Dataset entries
*** Begin section ***

Lemma exec_refines o w a w' : exec k o w = (a, w') → step blind (held w) (held w') o a.
Proof.
  destruct o as [l p|l|l]; simpl.
  - destruct (store k l p w) as [r w1] eqn:E. intros [= <- <-].
    destruct (is_ok (validate_label l)) eqn:Hl.
    + apply store_law in E as [Hok Hne]. destruct r as [[]|e]; constructor; auto.
    + destruct (label_law l w Hl) as (_&Hs&_). rewrite Hs in E. simplify_eq. by constructor.
  - destruct (load k l w) as [r w1] eqn:E. intros [= <- <-]. apply load_law in E as [Hok Hne].
    destruct r as [o|e]; [|by constructor]. destruct (Hok o eq_refl) as [?|[? ->]]; by constructor.
  - destruct (delete k l w) as [r w1] eqn:E. intros [= <- <-]. apply delete_law in E as [Hok Hne].
    destruct r as [[]|e]; constructor; auto.
Qed.

Lemma run_refines ops w answers w' : run k ops w = (answers, w') → steps blind (held w) ops answers (held w').
Proof.
  revert w answers. induction ops as [|o ops IH]; intros w answers; simpl.
  - intros [= <- <-]. constructor.
  - destruct (exec k o w) as [a w1] eqn:Ea. destruct (run k ops w1) as [as_ w2] eqn:Er. intros [= <- <-].
    econstructor; [by eapply exec_refines|by apply IH].
Qed.
End refinement.
End KeyStoreSpec.

(** ** The vault key over any store that keeps the contract *)
Section over_the_contract.
Context {cipher : Cipher} {json : KeyJson}.
Context {W} (st : KeyStore W) (held : W → string → option string) (blind : Prop) {laws : KeyStoreLaws st held blind}.
Context (label : string) (Hsharp : ¬ blind).

Definition saved (s k : bytes) : string := key_to_json (mkStored 1 (Hex.encode s) (Hex.encode k)).

Lemma parse_record_saved p v s k : parse_record p v (saved s k) = Ok (mkStored 1 (Hex.encode s) (Hex.encode k)).
Proof. unfold parse_record, saved. rewrite key_roundtrip by (simpl; unfold u8_max; lia). done. Qed.

Lemma parse_saved s k : length k = 32%nat → parse_stored_key (saved s k) = Ok k.
Proof.
  intros Hk. unfold parse_stored_key. rewrite parse_record_saved. simpl.
  rewrite trim_encode, HexDecode.decode_encode. simpl. by rewrite decide_True.
Qed.

Lemma as_key_ok {A} (m : stm W KeyStoreError A) w a w' : as_key m w = (Ok a, w') ↔ m w = (Ok a, w').
Proof. unfold as_key. destruct (m w) as [[b|e] w1]; simpl; naive_solver. Qed.

Lemma save_held s k w w' : save st label s k w = (Ok tt, w') → held w' label = Some (saved s k).
Proof. unfold save. rewrite as_key_ok. intros [H _]%store_law. auto. Qed.

Lemma load_sharp l w r w' :
  load st l w = (r, w') → (∀ o, r = Ok o → o = held w l) ∧ ∀ l', held w' l' = held w l'.
Proof. intros [Ho Hs]%load_law. split; [|done]. intros o Hr. by destruct (Ho o Hr) as [?|[? _]]. Qed.

Lemma load_from_held w r w' :
  load_from st label w = (Ok r, w') →
  match held w label with
  | None => r = None
  | Some blob => ∃ k, parse_stored_key blob = Ok k ∧ r = Some k
  end ∧ ∀ l, held w' l = held w l.
Proof.
  unfold load_from. intros (o&w1&[Ho Hs]%as_key_ok%load_sharp&H)%st_bind_ok. specialize (Ho _ eq_refl) as ->.
  destruct (held w label) as [blob|]; [|by injection H as <- <-].
  apply st_bind_ok in H as (k&w2&[Hk ->]%st_lift_ok&[= <- <-]). eauto.
Qed.

Lemma pick_salt_held rnd ov w s w' :
  pick_salt st label rnd ov w = (Ok s, w') →
  (∀ l, held w' l = held w l)
  ∧ match ov with
    | Some s0 => s = s0
    | None => match held w label with
              | None => s = rnd
              | Some blob => ∃ record, parse_record "parse stored record: " "unsupported record version " blob = Ok record
                  ∧ HexDecode.decode (trim (salt record)) = Some s
              end
    end.
Proof.
  unfold pick_salt. destruct ov as [s0|].
  { case_bool_decide; [done|]. by intros [= <- <-]. }
  intros (o&w1&[Ho Hs]%as_key_ok%load_sharp&H)%st_bind_ok. specialize (Ho _ eq_refl) as ->.
  destruct (held w label) as [blob|]; [|by injection H as <- <-].
  apply st_bind_ok in H as (record&w2&[Hr ->]%st_lift_ok&[Hd ->]%st_lift_ok).
  split; [done|]. exists record. split; [done|]. by destruct (HexDecode.decode _); simplify_eq/=.
Qed.

Lemma derive_length p s k : E2ee.derive_from_passphrase p s = Ok k → length k = 32%nat.
Proof.
  unfold E2ee.derive_from_passphrase. case_bool_decide; [done|]. destruct (kdf p s) as [k'|] eqn:E; [|done].
  intros [= <-]. by apply kdf_length in E.
Qed.

(** The salt an unlock takes, from the store as it is. *)
Definition salt_for (rnd : bytes) (ov : option bytes) (w : W) : option bytes :=
  match ov with
  | Some s => Some s
  | None => match held w label with
            | None => Some rnd
            | Some blob =>
                match parse_record "parse stored record: " "unsupported record version " blob with
                | Ok record => HexDecode.decode (trim (salt record))
                | Err _ => None
                end
            end
  end.

Lemma unlock_held p rnd ov w w' :
  unlock_on st label p rnd ov w = (Ok tt, w') →
  ∃ s k, salt_for rnd ov w = Some s ∧ E2ee.derive_from_passphrase p s = Ok k ∧ held w' label = Some (saved s k).
Proof.
  unfold unlock_on. intros (s&w1&[Hs1 Hs]%pick_salt_held&H)%st_bind_ok.
  apply st_bind_ok in H as (k&w2&[Hk ->]%st_lift_ok&Hsave%save_held).
  destruct (E2ee.derive_from_passphrase p s) as [k'|] eqn:Ek; [|done]. injection Hk as ->.
  exists s, k. split_and!; [|done..]. unfold salt_for. destruct ov; [by f_equal|].
  destruct (held w label); [|by f_equal]. destruct Hs as (record&->&->). done.
Qed.

Lemma salt_for_saved rnd s k w : held w label = Some (saved s k) → salt_for rnd None w = Some s.
Proof.
  intros Hw. unfold salt_for. rewrite Hw, parse_record_saved. simpl. by rewrite trim_encode, HexDecode.decode_encode.
Qed.

(** What was unlocked is loaded, also after unlocking again with the same
    passphrase, whatever else failed in between. *)
Lemma unlock_load p rnd ov w w' :
  unlock_on st label p rnd ov w = (Ok tt, w') →
  ∃ s k, salt_for rnd ov w = Some s ∧ E2ee.derive_from_passphrase p s = Ok k
    ∧ (∀ r w2, load_from st label w' = (Ok r, w2) → r = Some k)
    ∧ (∀ rnd' w2 r w3, unlock_on st label p rnd' None w' = (Ok tt, w2) → load_from st label w2 = (Ok r, w3) → r = Some k).
Proof.
  intros (s&k&Hs&Hk&Hh)%unlock_held. exists s, k. split_and!; [done..| |].
  - intros r w2 [Hl _]%load_from_held. rewrite Hh, parse_saved in Hl by eauto using derive_length. naive_solver.
  - intros rnd' w2 r w3 (s'&k'&Hs'&Hk'&Hh')%unlock_held [Hl _]%load_from_held.
    rewrite (salt_for_saved rnd' s k) in Hs' by done. injection Hs' as <-. rewrite Hk in Hk'. injection Hk' as <-.
    rewrite Hh', parse_saved in Hl by eauto using derive_length. by destruct Hl as (k0&[= <-]&->).
Qed.

Lemma lock_held w b w' :
  lock_on st label w = (Ok b, w') → b = bool_decide (is_Some (held w label)) ∧ held w' label = None.
Proof.
  unfold lock_on. intros (o&w1&[Ho Hs]%as_key_ok%load_sharp&H)%st_bind_ok. specialize (Ho _ eq_refl) as ->.
  apply st_bind_ok in H as ([]&w2&[Hd _]%as_key_ok%delete_law&[= <- <-]). auto.
Qed.

Lemma status_held w s w' :
  status_on st label w = (Ok s, w') → s = (if bool_decide (is_Some (held w label)) then Unlocked else Locked)
    ∧ ∀ l, held w' l = held w l.
Proof.
  unfold status_on. intros (o&w1&[Ho Hs]%as_key_ok%load_sharp&H)%st_bind_ok. specialize (Ho _ eq_refl) as ->.
  by injection H as <- <-.
Qed.
End over_the_contract.

(** ** On the machine *)
Section on_the_machine.
Context {kr : Keyring} (f : Fs.faults) (cut : Fs.cuts) (umask : Z) (dir label : string).

(** The probe's label is refused, so its call never reaches the keyring. *)
Lemma probe_refused service w :
  probe_os_keystore (kr:=kr) (OsKeyStore service) w = (Err (InvalidLabel PROBE_LABEL), w).
Proof. reflexivity. Qed.

Definition strict (mode : Z) : Prop := Z.land (Z.land mode (8 * 8 * 8 - 1)) (u32_max - Mtls.MAX_KEY_MODE) = 0.

Lemma created_strict m : strict (Z.land (6 * 8 * 8) m).
Proof.
  unfold strict.
  apply Z.bits_inj_0. intros n. rewrite !Z.land_spec.
  destruct (Z.testbit (6 * 8 * 8) n) eqn:E1, (Z.testbit (u32_max - Mtls.MAX_KEY_MODE) n) eqn:E2;
    rewrite ?andb_false_r; try done.
  assert (Z.testbit (Z.land (6 * 8 * 8) (u32_max - Mtls.MAX_KEY_MODE)) n = true) as H
    by (rewrite Z.land_spec; by rewrite E1, E2).
  change (Z.land (6 * 8 * 8) (u32_max - Mtls.MAX_KEY_MODE)) with 0 in H. by rewrite Z.bits_0 in H.
Qed.

Abbreviation key_path := (components (path_for dir label)).

(** The directory is there, the key's path is free or a file for its owner only. *)
Definition ready (w : machine ring) : Prop :=
  components dir ∈ Fs.dirs (fs w) ∧ (key_path ∉ Fs.dirs (fs w))
  ∧ (is_Some (Fs.files (fs w) !! key_path) → strict (modes w key_path)).

Context (Hquiet : ∀ n, f n = None) (Hdir : dir ≠ "") (Hlabel : validate_label label = Ok tt).

Lemma key_path_eq : key_path = components dir ++ [Normal (label +:+ ".key")].
Proof. apply path_for_components; [done|]. by rewrite Hlabel. Qed.

Lemma key_parent : ∃ q, parent (path_for dir label) = Some q ∧ components q = components dir.
Proof.
  destruct (parent_spec (path_for dir label) (label +:+ ".key")) as (q&Hq&Hc&_).
  { unfold file_name. by rewrite key_path_eq, last_snoc. }
  exists q. split; [done|]. rewrite key_path_eq in Hc. by apply app_inj_tail in Hc as [-> _].
Qed.

Lemma exists_dir s d : components d ∈ Fs.dirs s → Fs.there s d = true.
Proof. intros H. unfold Fs.there. by rewrite (bool_decide_eq_true_2 (_ ∈ _)), orb_true_r. Qed.

(** A look when nothing fails. *)
Lemma look {E} (wrap : Fs.io_error → E) d (w : machine ring) :
  Mtls.on_fs wrap (Fs.exists_ f d) w
  = (Ok (Fs.there (fs w) d), mkMachine (Fs.mk (Fs.files (fs w)) (Fs.dirs (fs w)) (S (Fs.calls (fs w)))) (modes w) (keys w)).
Proof. unfold Mtls.on_fs, Fs.exists_, Fs.stat. by rewrite Hquiet. Qed.

Lemma file_store_total p w :
  ready w → ∃ w', file_store f cut umask dir label p w = (Ok tt, w') ∧ ready w' ∧ keys w' = keys w
    ∧ Fs.files (fs w') = <[key_path := String.list_byte_of_string p]> (Fs.files (fs w)).
Proof.
  intros (Hd&Hp&Hm). destruct key_parent as (q&Hq&Hc).
  assert (Fs.there (fs w) q = true) as Hex by (apply exists_dir; by rewrite Hc).
  assert (removelast key_path = components dir) as Hrm by (by rewrite key_path_eq, removelast_last).
  unfold file_store, write_pem_0600, st_bind at 1, st_lift. rewrite Hlabel, Hq.
  assert (∃ n, (if bool_decide (q = "") then st_ret tt
                else there <~ Mtls.on_fs Io (Fs.exists_ f q) ;;
                     if (there : bool) then st_ret tt else Mtls.on_fs Io (Fs.create_dir_all f q)) w
               = (Ok tt, mkMachine (Fs.mk (Fs.files (fs w)) (Fs.dirs (fs w)) n) (modes w) (keys w))) as [n Hn].
  { case_bool_decide; [exists (Fs.calls (fs w)); by destruct w as [[] ??]|]. unfold st_bind. rewrite look, Hex. by eexists. }
  unfold st_bind at 1. rewrite Hn. unfold st_bind, open_0600, Mtls.on_fs, Fs.create.
  unfold st_bind, Fs.syscall. simpl. rewrite Hquiet. simpl. rewrite bool_decide_eq_false_2 by done.
  unfold Fs.in_dir. simpl. rewrite Hrm, bool_decide_eq_true_2 by done. simpl.
  unfold Fs.write_all. simpl. rewrite Hquiet. simpl. eexists. split; [done|]. simpl.
  rewrite lookup_insert_eq, insert_insert_eq. simpl. split; [|done]. split_and!; [done..|]. simpl. intros _.
  unfold Fs.regular. simpl. destruct (bool_decide_reflect (is_Some (Fs.files (fs w) !! key_path))) as [Hf|Hf]; simpl; [auto|].
  rewrite fn_lookup_insert. apply created_strict.
Qed.

Lemma file_load_total w :
  ready w → (∀ b, Fs.files (fs w) !! key_path = Some b → bytes_utf8 b = true) →
  ∃ w', file_load f dir label w = (Ok (file_held dir w label), w') ∧ ready w' ∧ keys w' = keys w
    ∧ Fs.files (fs w') = Fs.files (fs w).
Proof.
  intros Hr Hu. pose proof Hr as (Hd&Hp&Hm). unfold file_load, file_held, st_bind, st_lift. rewrite Hlabel, look.
  unfold Fs.there, Fs.regular. rewrite (bool_decide_eq_false_2 (key_path ∈ _)), orb_false_r by done.
  destruct (Fs.files (fs w) !! key_path) as [b|] eqn:Hb; simpl;
    [|eexists; split; [done|]; unfold ready; simpl; rewrite Hb; by split_and!].
  unfold Mtls.audit_key_permissions, Mtls.at_path, Mtls.metadata_mode, Mtls.on_fs, Fs.read, st_bind, Fs.syscall. simpl.
  rewrite Hquiet. simpl. unfold Fs.there, Fs.regular. simpl. rewrite Hb. simpl.
  rewrite (bool_decide_eq_true_2 (Z.land _ _ = 0)) by (apply Hm; eauto). simpl. rewrite Hquiet. simpl. rewrite Hb. simpl.
  rewrite Hu by done. simpl. eexists. split; [done|]. simpl. unfold ready. simpl. rewrite Hb. done.
Qed.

*** End section ***

Problem |
Produce only the lines from the line containing "Proof. intros [Ho" through the line containing "record)) = Some s", inclusive of both, exactly as they stand in the entries above.

Exercise response |
Proof. intros [Ho Hs]%load_law. split; [|done]. intros o Hr. by destruct (Ho o Hr) as [?|[? _]]. Qed.

Lemma load_from_held w r w' :
  load_from st label w = (Ok r, w') →
  match held w label with
  | None => r = None
  | Some blob => ∃ k, parse_stored_key blob = Ok k ∧ r = Some k
  end ∧ ∀ l, held w' l = held w l.
Proof.
  unfold load_from. intros (o&w1&[Ho Hs]%as_key_ok%load_sharp&H)%st_bind_ok. specialize (Ho _ eq_refl) as ->.
  destruct (held w label) as [blob|]; [|by injection H as <- <-].
  apply st_bind_ok in H as (k&w2&[Hk ->]%st_lift_ok&[= <- <-]). eauto.
Qed.

Lemma pick_salt_held rnd ov w s w' :
  pick_salt st label rnd ov w = (Ok s, w') →
  (∀ l, held w' l = held w l)
  ∧ match ov with
    | Some s0 => s = s0
    | None => match held w label with
              | None => s = rnd
              | Some blob => ∃ record, parse_record "parse stored record: " "unsupported record version " blob = Ok record
                  ∧ HexDecode.decode (trim (salt record)) = Some s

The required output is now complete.